Flash back : on mesure mal l’immensité du vide qu’a laissé l’arrêt de la collection « Anticipation » des éditions du Fleuve Noir en 1997. Certes, cette littérature de gare n’a jamais été très réputée. Même au sein du petit landernau de la SF, il a longtemps été de bon ton de faire la grimace à la vue de ses petits livres aux couvertures criardes, imprimés sur du mauvais papier, aux histoires simples, pas toujours très bien écrites, pas particulièrement progressistes non plus (en SF, comme en politique), étrangères à toute fiction spéculative, encore moins une sorte de new-wave à la française. Et pourtant, la collection, de par sa longévité même (46 ans et quelques 2002 titres !), symbolise l’Age d’or de la SF française.

Quand la fusée « Anticipation » décolle (en 1951), l’ambiance des premiers titres puise directement ses racines dans les fascicules d’avant-guerre, dans les romans de Maurice Renard, Rosny Ainé, et des nombreux polygraphes du feuilleton populaire (Jean de la Hire, Léon Groc, Magog etc.) : robots, savants fous, voyages dans l’espace, dans l’infiniment grand ou petit, en sont les invariables ingrédients. Jimmy Guieu y apporte bien une (petite) touche de modernité avec le thème de l’ufologie, et la traduction des Perry Rhodan suscite à son tour une pléthore subite d’aventures spatiales, mais tout cela reste terriblement vieillot et poussiéreux (certains livres étaient déjà -scientifiquement parlant- complètement obsolètes au moment de leur sortie), naïf et franchouillard. « Anticipation » était à ce point un anachronisme décalé des préoccupations des auteurs anglo-saxons, que s’en dégage aujourd’hui, à l’image des couvertures de Brantonne, le Douanier Rousseau des étoiles, un charme typique, une sorte de rétro-futurisme abstrait, à base de couleurs vives et baroques, de charabia pseudo-scientifique et de mœurs extraterrestres luxuriantes.

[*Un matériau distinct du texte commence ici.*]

(* ===== verification/SortedCombined.v ===== *)
(** * Sorted reads with contextual tuples

    The sorted iterator of [CombinedTupleReader] behind the interface, and the sorted reads
    of a datastore with contextual tuples: they meet what the fast paths of Check rely on
    when no object is asked for twice. *)

From S2P Require Import Prelude GoStd Tuple Iterators Model Memory MemorySpec Typesystem Entrypoints TypesystemSpec.
From S2P Require Import Condition Validation ValidationSpec Check CheckSpec CheckSemantics CheckExact CheckMemory CombinedReader.
From S2P Require Import ReverseExpand ReverseExpandMemory FastPathStreams FastPathStreamsSpec FastPath FastPathSpec.

Local Open Scope go_scope.

(** ** The ordered iterator behind the interface *)

Section ordered_iterator.
Context {S T : Type} `{!Iterator S T} (mapper : T → string).

Definition ordered_remaining (c : OrderedCombined S T) : nat := sum_list (remaining <$> omap id (oc_pending c)).

Definition ordered_Iterator : Iterator (OrderedCombined S T) T := {|
  Next ctx c := run_loop id c (ordered_Next mapper (Datatypes.S (ordered_remaining c)) ctx c);
  Head ctx c := run_loop id c (ordered_Head mapper (Datatypes.S (ordered_remaining c)) ctx c);
  Stop := ordered_Stop;
  remaining := ordered_remaining;
|}.

Context `{!IteratorSpec S T}.
Abbreviation pend c := (pending_items (oc_pending c)).

(** The merge of what is pending. *)
Definition merged (c : OrderedCombined S T) : list T :=
  (drain_fuel (ordered_Next mapper 0 None) (Datatypes.S (length (concat (pend c)))) c).1.

Lemma merged_spec c :
  merge_inv mapper (oc_lastYielded c) (pend c) → merged c ≡ₚ concat (pend c) ∧ StronglySorted (key_before mapper) (merged c).
Proof.
  intros Hinv. destruct (ordered_drain_spec mapper (Datatypes.S (length (concat (pend c)))) 0 c Hinv) as (out&Hd&Hp&Hs); [lia|].
  unfold merged. by rewrite Hd.
Qed.

Lemma merged_unique c out :
  merge_inv mapper (oc_lastYielded c) (pend c) → out ≡ₚ concat (pend c) → StronglySorted (key_before mapper) out → merged c = out.
Proof.
  intros Hinv Hp Hs. destruct (merged_spec c Hinv) as [Hp' Hs']. assert (merged c ≡ₚ out) as Hperm by by rewrite Hp'.
  clear -Hperm Hs Hs'. revert out Hperm Hs Hs'. induction (merged c) as [|x l IH]; intros out Hperm Hs Hs'; [by apply Permutation_nil_l in Hperm|].
  destruct out as [|y out]; [by apply Permutation_nil_r in Hperm|].
  apply StronglySorted_inv in Hs as [Hs Hy]. apply StronglySorted_inv in Hs' as [Hs' Hx]. rewrite Forall_forall in Hx, Hy.
  assert (x = y) as ->.
  { assert (x ∈ y :: out) as [->|Hin]%elem_of_cons by (rewrite <-Hperm; by left); [done|].
    assert (y ∈ x :: l) as [->|Hin']%elem_of_cons by (rewrite Hperm; by left); [done|].
    pose proof (Hy x Hin) as Hlt. pose proof (Hx y Hin') as Hgt. unfold key_before in *.
    pose proof (str_ltb_trans _ _ _ Hlt Hgt) as Hc. by rewrite str_ltb_irrefl in Hc. }
  f_equal. apply IH; [by apply Permutation_cons_inv in Hperm|done|done].
Qed.

Definition ordered_good (c : OrderedCombined S T) : Prop :=
  merge_inv mapper (oc_lastYielded c) (pend c) ∧ ∀ t, oc_lastHead c = Some t → head (merged c) = Some t.

Lemma merged_nil c : merge_inv mapper (oc_lastYielded c) (pend c) → concat (pend c) = [] → merged c = [].
Proof. intros Hinv Hnil. destruct (merged_spec c Hinv) as [Hp _]. rewrite Hnil in Hp. by apply Permutation_nil_r in Hp. Qed.

Lemma ordered_Next_good c :
  ordered_good c →
  match merged c with
  | x :: l => ∃ c', Next (Iterator := ordered_Iterator) None c = (Ret x, c') ∧ ordered_good c' ∧ merged c' = l
  | [] => ∃ c', Next (Iterator := ordered_Iterator) None c = (Throw ErrIteratorDone, c') ∧ ordered_good c' ∧ merged c' = []
  end.
Proof.
  intros [Hinv Hh]. simpl. set (fuel := Datatypes.S _).
  destruct (ordered_Next_spec mapper fuel c Hinv) as [(Hnil&c'&->&Hlh&Hnil'&Hinv')|(x&c'&->&Hly&Hlh&Hperm&Hinv')].
  - rewrite (merged_nil c Hinv Hnil) in *. exists c'. split; [done|]. pose proof (merged_nil c' Hinv' Hnil') as Hm.
    split; [split; [done|]|done]. rewrite Hlh, Hm. exact Hh.
  - rewrite <-Hly in Hinv'. destruct (merged_spec c' Hinv') as [Hp' Hs'].
    rewrite (merged_unique c (x :: merged c') Hinv).
    + exists c'. split; [done|]. split; [split; [done|by rewrite Hlh]|done].
    + by rewrite Hp'.
    + constructor; [done|]. apply Forall_forall. intros y Hy. rewrite Hp' in Hy. by eapply (mi_after _ _ _ Hinv').
Qed.

Lemma ordered_Head_good c :
  ordered_good c →
  match merged c with
  | x :: l => ∃ c', Head (Iterator := ordered_Iterator) None c = (Ret x, c') ∧ ordered_good c' ∧ merged c' = x :: l
  | [] => ∃ c', Head (Iterator := ordered_Iterator) None c = (Throw ErrIteratorDone, c') ∧ ordered_good c' ∧ merged c' = []
  end.
Proof.
  intros [Hinv Hh]. simpl. set (fuel := Datatypes.S _). destruct (oc_lastHead c) as [t|] eqn:Hlh.
  { specialize (Hh t eq_refl). destruct (merged c) as [|x l] eqn:Hm; [done|]. injection Hh as ->. exists c. unfold ordered_Head. rewrite Hlh.
    split; [done|]. split; [|done]. split; [done|]. intros t' Ht'. rewrite Hm. simpl. congruence. }
  destruct (ordered_Head_spec mapper fuel c Hinv Hlh) as [(Hnil&c'&->&Hlh'&Hnil'&Hinv')|(x&c'&->&Hlh'&Hc&Hin&Hmin&Hinv')].
  - rewrite (merged_nil c Hinv Hnil). exists c'. split; [done|]. pose proof (merged_nil c' Hinv' Hnil').
    split; [split; [done|by rewrite Hlh']|done].
  - destruct (merged_spec c Hinv) as [Hp Hs]. assert (merged c' = merged c) as Hm by (apply merged_unique; [done|by rewrite Hc|done]).
    assert (∃ l, merged c = x :: l) as [l Hl].
    { destruct (merged c) as [|y l] eqn:E; [rewrite <-Hp in Hin; by apply not_elem_of_nil in Hin|]. exists l.
      rewrite <-Hp in Hin. apply elem_of_cons in Hin as [->|Hin]; [done|]. apply StronglySorted_inv in Hs as [_ Hy]. rewrite Forall_forall in Hy.
      specialize (Hy x Hin). unfold key_before in Hy. rewrite (Hmin y) in Hy; [done|]. rewrite <-Hp. by left. }
    rewrite Hl. exists c'. split; [done|]. split; [split; [done|]|by rewrite Hm]. intros t. rewrite Hlh', Hm, Hl. by intros [= <-].
Qed.

Lemma ordered_remaining_good c : ordered_good c → (length (merged c) ≤ ordered_remaining c)%nat.
Proof.
  intros [Hinv _]. destruct (merged_spec c Hinv) as [Hp _]. rewrite (Permutation_length Hp). unfold ordered_remaining, pending_items. clear.
  induction (omap id (oc_pending c)) as [|s l IH]; [done|]. rewrite !fmap_cons. cbn [concat]. rewrite length_app.
  change (sum_list (remaining s :: (remaining <$> l))) with (remaining s + sum_list (remaining <$> l))%nat.
  pose proof (remaining_items s). lia.
Qed.

Definition ordered_Good : @GoodIterator (OrderedCombined S T) T ordered_Iterator :=
  @Build_GoodIterator _ _ ordered_Iterator ordered_good merged ordered_Next_good ordered_Head_good ordered_remaining_good.
End ordered_iterator.

(** ** The sorted reads *)

Definition sorted_StartingReader `{!RelationshipTupleReader} (c : CombinedTupleReader)
    (ds : string → ReadStartingWithUserFilter → outcome StorageErr reader_iter) : StartingReader := {|
  sr_iter := OrderedCombined (StaticIterator Tuple + reader_iter) Tuple;
  sr_Iterator := ordered_Iterator ObjectMapper;
  rd_ReadStartingWithUser store filter :=
    let! it := combined_ReadStartingWithUser c ds store filter true in
    match it with StartingOrdered it => Ret it | StartingCombined _ => Panic "not sorted" end;
|}.

(** The sorted reads of a datastore. *)
Definition sorted_reads `{!RelationshipTupleReader} (store : string) `{!RelationshipTupleReaderSpec store}
    (ds : string → ReadStartingWithUserFilter → outcome StorageErr reader_iter) : Prop :=
  ∀ ty r users, r ≠ "" → users ≠ [] → NoDup (target_user <$> users) →
    (∀ t t', t ∈ stored store → t' ∈ stored store → read_matches ty r users t → read_matches ty r users t' →
       Object (Key t) = Object (Key t') → t = t') →
    ∃ it, ds store (mkReadStartingWithUserFilter ty r users None) = Ret it ∧
      StronglySorted (key_before ObjectMapper) (items it) ∧ ∀ t, t ∈ items it ↔ t ∈ stored store ∧ read_matches ty r users t.

Section sorted_combined.
Context `{!RelationshipTupleReader} (store : string) `{!RelationshipTupleReaderSpec store} (c : CombinedTupleReader).
Context (ds : string → ReadStartingWithUserFilter → outcome StorageErr reader_iter).
Hypothesis Hds : sorted_reads store ds.
Hypothesis Hok : contextual_ok c (stored store).
Hypothesis Hnd : NoDup (contextualTuplesOrderedByObjectID c).
Hypothesis Hsorted : StronglySorted (λ a b, String.ltb (Object b) (Object a) = false) (contextualTuplesOrderedByObjectID c).

Lemma filter_fmap_list {A B} (f : A → B) (p : B → bool) l : List.filter p (f <$> l) = f <$> List.filter (λ x, p (f x)) l.
Proof. induction l as [|x l IH]; [done|]. rewrite fmap_cons. simpl. destruct (p (f x)); [rewrite fmap_cons|]; by rewrite IH. Qed.

Lemma NoDup_ListFilter {A} (p : A → bool) l : NoDup l → NoDup (List.filter p l).
Proof.
  induction 1 as [|x l Hx Hl IH]; simpl; [constructor|]. destruct (p x); [|done]. constructor; [|done].
  intros [Hin%list_elem_of_In _]%list_elem_of_In%List.filter_In. done.
Qed.

Lemma filter_sorted {A} (R : A → A → Prop) (p : A → bool) l : StronglySorted R l → StronglySorted R (List.filter p l).
Proof.
  induction 1 as [|x l Hs IH Hx]; simpl; [constructor|]. destruct (p x); [|done]. constructor; [done|].
  rewrite Forall_forall in Hx |- *. intros y [Hy%list_elem_of_In _]%list_elem_of_In%List.filter_In. by apply Hx.
Qed.

Lemma sorted_nodup (l : list Tuple) : StronglySorted (key_before ObjectMapper) l → NoDup (ObjectMapper <$> l).
Proof.
  induction 1 as [|x l _ IH Hx]; [constructor|]. rewrite fmap_cons. constructor; [|done]. intros (y&Heq&Hy)%list_elem_of_fmap.
  rewrite Forall_forall in Hx. specialize (Hx y Hy). unfold key_before in Hx. by rewrite Heq, str_ltb_irrefl in Hx.
Qed.

(** The tuples of a sorted list that have different objects ascend strictly. *)
Lemma strictly_sorted (l : list TupleKey) :
  StronglySorted (λ a b, String.ltb (Object b) (Object a) = false) l → NoDup l →
  (∀ a b, a ∈ l → b ∈ l → Object a = Object b → a = b) →
  StronglySorted (key_before ObjectMapper) ((λ tk, mkTuple tk None) <$> l).
Proof.
  induction l as [|x l IH]; intros Hs Hl Huniq; [constructor|]. apply NoDup_cons in Hl as [Hx Hl]. apply StronglySorted_inv in Hs as [Hs Hle].
  rewrite fmap_cons. constructor; [apply IH; [done..|]; intros a b ??; apply Huniq; by right|].
  apply Forall_forall. rewrite List.Forall_forall in Hle. setoid_rewrite <-list_elem_of_In in Hle. intros t (y&->&Hy)%list_elem_of_fmap. unfold key_before, ObjectMapper. simpl.
  destruct (String.ltb (Object x) (Object y)) eqn:Hlt; [done|]. destruct Hx.
  rewrite (Huniq x y); [done|by left|by right|]. apply str_ltb_total; [done|by apply Hle].
Qed.

Definition sorted_SortedReaderSpec :
  @SortedReaderSpec (sorted_StartingReader c ds) store (contextual_tuples c ++ stored store).
Proof.
  refine (@Build_SortedReaderSpec (sorted_StartingReader c ds) store _ (ordered_Good ObjectMapper) _).
  intros ty r users Hr Hus Hn Huniq. destruct (Hds ty r users Hr Hus Hn) as (it&Hget&Hs&Hit).
  { intros t t' Ht Ht'. apply Huniq; apply elem_of_app; by right. }
  simpl. unfold combined_ReadStartingWithUser. rewrite Hget. cbn [outcome_bind rsf_UserFilter rsf_ObjectType rsf_Relation]. rewrite target_user_strings.
  set (ctx := List.filter _ (filterTuples _ _ _ _)).
  assert (∀ t, t ∈ ctx ↔ t ∈ contextual_tuples c ∧ read_matches ty r users t) as Hctx.
  { intros t. unfold ctx. rewrite list_elem_of_In, List.filter_In, <-list_elem_of_In, elem_of_filterTuples, bool_decide_eq_true.
    unfold contextual_tuples, read_matches. assert (target_user <$> users ≠ []) by by destruct users. naive_solver. }
  assert (StronglySorted (key_before ObjectMapper) ctx) as Hcs.
  { unfold ctx, filterTuples. rewrite filter_fmap_list. apply strictly_sorted.
    - by apply filter_sorted, filter_sorted.
    - by apply NoDup_ListFilter, NoDup_ListFilter.
    - intros a b Ha Hb Ho. assert (mkTuple a None ∈ ctx ∧ mkTuple b None ∈ ctx) as [Hca Hcb].
      { unfold ctx, filterTuples. rewrite filter_fmap_list. split; apply list_elem_of_fmap; eauto. }
      apply Hctx in Hca as [Hca Ham]. apply Hctx in Hcb as [Hcb Hbm].
      assert (mkTuple a None = mkTuple b None) as [= ->]; [|done]. apply Huniq; try done; apply elem_of_app; by left. }
  assert (merge_inv ObjectMapper None [ctx; items it]) as Hinv.
  { split; [by constructor; [|constructor]| |done]. cbn [concat]. rewrite app_nil_r, fmap_app. apply NoDup_app. split_and!.
    - by apply sorted_nodup.
    - intros x (t&->&Ht)%list_elem_of_fmap (t'&Hx&Ht')%list_elem_of_fmap. apply Hctx in Ht as [Ht Hm]. apply Hit in Ht' as [Ht' Hm'].
      apply (ct_fresh _ _ Hok t t' Ht Ht'). f_equal. f_equal. apply Huniq; try done; [apply elem_of_app; by left|apply elem_of_app; by right].
    - by apply sorted_nodup. }
  set (it0 := NewOrderedCombinedIterator _). exists it0. split; [done|].
  assert (pending_items (oc_pending it0) = [ctx; items it]) as Hp by done.
  assert (ordered_good ObjectMapper it0) as Hgood by (split; [by rewrite Hp|done]).
  destruct (merged_spec ObjectMapper it0 ltac:(by rewrite Hp)) as [Hm Hms]. split; [done|]. split.
  - change (ascending (ObjectMapper <$> merged ObjectMapper it0)). clear -Hms.
    induction Hms as [|x l _ IH Hx]; [constructor|]. rewrite fmap_cons. apply ascending_cons. split; [|done].
    intros y (z&->&Hz)%list_elem_of_fmap. rewrite Forall_forall in Hx. by apply Hx.
  - intros t. change (t ∈ merged ObjectMapper it0 ↔ t ∈ contextual_tuples c ++ stored store ∧ read_matches ty r users t).
    rewrite Hm, Hp. cbn [concat]. rewrite app_nil_r, !elem_of_app, Hctx, Hit. tauto.
Defined.
End sorted_combined.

Avec plus d’une soixantaine de romans écrits entre 1961 et 1985, André Caroff est un des auteurs maison du Fleuve. Né André Carpouzis, en 1924, il exerce diverses professions (coursier, représentant, chauffeur de taxi, etc.), avant de publier son premier roman dans la collection « Spécial police », dont il devient rapidement l’un des piliers, puis d’intégrer la collection « Angoisse » aux célèbres couvertures « tête de mort » signées Michel Gourdon. A partir du milieu des années 60, l’accroissement progressif des parutions en « Anticipation » -de deux à sept titres mensuels- contraint l’éditeur à inciter les habitués des autres collections à écrire de la science-fiction. Qu’à cela ne tienne. De toute façon, pour Caroff, le rapport à la science est des plus flous. La maîtrise de l’atome permet tous les artifices du fantastique : zombies radioactifs, araignées géantes, rayon de la mort, soucoupes volantes, etc.

Madame Atomos est restée sa création la plus célèbre. Cette savante de génie, d’origine Japonaise, de son vrai nom Kanoto Yoshimuta, est une incarnation moderne du péril jaune cher à Sax Rohmer (Fu Manchu). Elle voue une haine indicible envers les Etats-Unis et n’a de cesse de vouloir détruire ce beau pays et ses habitants pour venger la mort de son mari et de ses enfants survenue lors du bombardement de Nagasaki. Le ton est donné dès le premier volume de la saga, La Sinistre Madame Atomos (1964), où elle utilise une armée de morts-vivants pour commettre une série d’attentats particulièrement sanglants. Finalement, Madame Atomos lance une attaque généralisée contre New York et il faudra tout le courage et la sagacité des meilleurs G-Men du FBI pour (provisoirement) en venir à bout.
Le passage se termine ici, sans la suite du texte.